My Father the Clown
by Laura Brink | June 30, 2023
Everyone has a crisis of some sort at sixteen, right? I’m relieved to say I didn’t end up acting like a clown, but I did paint a portrait of my father as one. This was not my initial plan when I decided on ‘performance’ as my theme for an extended art project in school – I actually intended to indulge my current obsession of Queen fan art. As much as I enjoyed fangirling, though, I was also starting to develop an awareness of what it meant to be an Artist, how important it was to me to be taken seriously. I was ashamed to realise that submitting fan art for a mark was not a ‘mature’ artistic choice. And anyway, I needed a subject I could photograph myself.
These reference photographs were a tricky business. Not really a photographer, this requirement to seemingly get as close to my subject as a camera lens would allow was stumping me. I googled the exam board’s assessment objectives again. They were stipulating that I show ‘sustained interest’ and a ‘personal relationship’ to my work, so really, the drummer Roger Taylor would not count. However intimate I felt my connection to his droopy doe-eyes and long blond locks to be, and despite the fact that I had made an Instagram account where I posted one hundred drawings of him one hundred days in a row, I had to begrudgingly admit that our relationship was classically parasocial.
Reluctantly, I began to search for other subjects to photograph on my phone, hoping to add some drama later: my gymnast sister’s feet (on tiptoes in such a way that it vaguely suggested ballet), one of my friends photographed in a five minute slot between school and her dance class (who begged me to not paint her unshaved armpits), my own face in a harsh makeshift ‘spotlight’ (my phone flashlight in my bedroom late at night, with as little light as possible on my pubescent, chubby jawline). I ended up asking my father for help. He is the kind of man who makes me feel guilty for enjoying ‘Daddy Issues’ by The Neighbourhood, and, as it happened, he didn’t mind being painted and prodded and asked to turn his face at inconvenient angles. I knew then I had made the right decision in asking him to be my clown.
I remember being taught at a young age that asking boys at school to play Barbies with me was a social faux pas, but my father, the clown, had no problem playing with whatever toys I asked him to. He sat down on the playmat next to my small, pale frame with his comically large, tanned body: a cricketer, previously an officer in the army despite secretly being a pacifist when conscripted. The worst crime he committed in my eyes was when he teased me for giving two dolls the same name by accident, but I was shocked to learn that many people in my conservative hometown would have been more disgusted that he deigned to learn the names of his daughter’s dolls in the first place, or that he enjoyed both rugby and Rachmaninoff, both beer and Basquiat.

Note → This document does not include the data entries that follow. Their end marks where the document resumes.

(** * MikroTik credential manager: RouterOS API client and lifecycle manager

    A shallow embedding of [mikrotik_api.py] (the RouterOS API client:
    length-prefixed word framing, sentence reading, login) and of
    [mikrotik_manager.py] (the manager that provisions and revokes
    temporary accounts), followed by the properties of the specification
    that are checked against them. *)

From Stdlib Require Import ZArith Lia List String Ascii Bool.
From stdpp Require Import base option list gmap strings pretty.
Import ListNotations.

Local Open Scope string_scope.
Local Open Scope Z_scope.

(* ===================================================================== *)
(** * Wire codec: [_send_length] and [_read_length]                       *)
(* ===================================================================== *)

Module Wire.

(** The byte view of a socket: [rx] is what the peer has still to
    deliver, [tx] what has been written so far.  Bytes are integers, as
    in a Python [bytes] object. *)
Record sock := Sock { rx : list Z; tx : list Z }.

(** [bytes([...])]: raises [ValueError] unless every item is in
    [range(256)]. *)
Definition py_bytes (l : list Z) : option (list Z) :=
  if forallb (fun b => (0 <=? b) && (b <? 256)) l then Some l else None.

(** [self.socket.send(bytes([...]))] *)
Definition send (l : list Z) (s : sock) : option sock :=
  bs ← py_bytes l; Some (Sock (rx s) (tx s ++ bs)).

(** [self.socket.recv(1)[0]]: at the end of the stream [recv] returns
    [b''] and the index raises. *)
Definition recv1 (s : sock) : option (Z * sock) :=
  match rx s with
  | [] => None
  | b :: r => Some (b, Sock r (tx s))
  end.

(** [MikroTikAPI._send_length] *)
Definition _send_length (length : Z) (s : sock) : option sock :=
  if length <? 0x80 then
    send [length] s
  else if length <? 0x4000 then
    let length := Z.lor length 0x8000 in
    send [Z.land (Z.shiftr length 8) 0xFF; Z.land length 0xFF] s
  else if length <? 0x200000 then
    let length := Z.lor length 0xC00000 in
    send [Z.land (Z.shiftr length 16) 0xFF; Z.land (Z.shiftr length 8) 0xFF;
          Z.land length 0xFF] s
  else if length <? 0x10000000 then
    let length := Z.lor length 0xE0000000 in
    send [Z.land (Z.shiftr length 24) 0xFF; Z.land (Z.shiftr length 16) 0xFF;
          Z.land (Z.shiftr length 8) 0xFF; Z.land length 0xFF] s
  else
    send [0xF0; Z.land (Z.shiftr length 24) 0xFF; Z.land (Z.shiftr length 16) 0xFF;
          Z.land (Z.shiftr length 8) 0xFF; Z.land length 0xFF] s.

Knowing all of these things, it’s not surprising that he agreed to let me paint him as a clown. I gave him an old palette of face paint and a decently clean brush. I sat on the edge of the bathroom counter, and he stood by the sink in front of the mirror. I directed him to stand nearby, facing the mirror behind the sink.
First, I painted his face: primary colours, all bright and reminiscent of childhood nostalgia (though I cannot remember attending a real circus), purest white so blank it scared me to see it on his warm, sun-tanned face. The sad lines curved down, making him frown comically like a kid theatrically building up to a tantrum. It was a funny (both ‘funny haha’ and ‘funny strange’) look on such a temperate man.
Before completing the look, I hopped off the counter and stood back, asking him to pretend to be painting on the finishing touches in the mirror. Snapping at the camera, I thought how privileged an event it was, to see my father with a painted face, a ridiculously garish clown variety at that. Unafraid of camp, unashamed of his love for his daughters, about to casually wipe off this makeup in a few minutes and join a Serious Business Meeting: my father the clown.
I remember being plagued then by the idea that everyone was wearing a full face of paint, that the people I thought I knew were at risk of vanishing with the wipe of a tissue. But I knew my father, and he wasn’t putting on an artificial dad-face with me because he pitied my shyness, just as he was never begrudging about spending time with me on the playmat when I was too little to be so self-aware. He was never the kind of man to ‘teach me a lesson’, or claim he had all the answers. In fact, he needed a lot of help learning to pose with the brush to make the photo look like he was actually doing his own make-up. But what I learnt from him then was very similar to what the professionals always say about art: when you’re trying to draw something, focus on seeing what is there, not what you suspect might be there. Draw the shapes you see in a face, not what you think a face looks like.
Observing just the shapes in front of me when I returned to my reference photographs later, I ended up painting my father’s face three times: ‘putting on’ clown makeup, making a sad face directly at the camera, and cleaning his face calmly. I got out of my head. My work was better off for not thinking so much about the pressure to capture his likeness, or whether this artwork would finally be mature enough. I sat back to look at my work after hours of bending over my desk and mixing colours on the palette, thickly encrusted with shades of clown. I smiled, as I still smile now when I look at it. My father is himself in all three versions.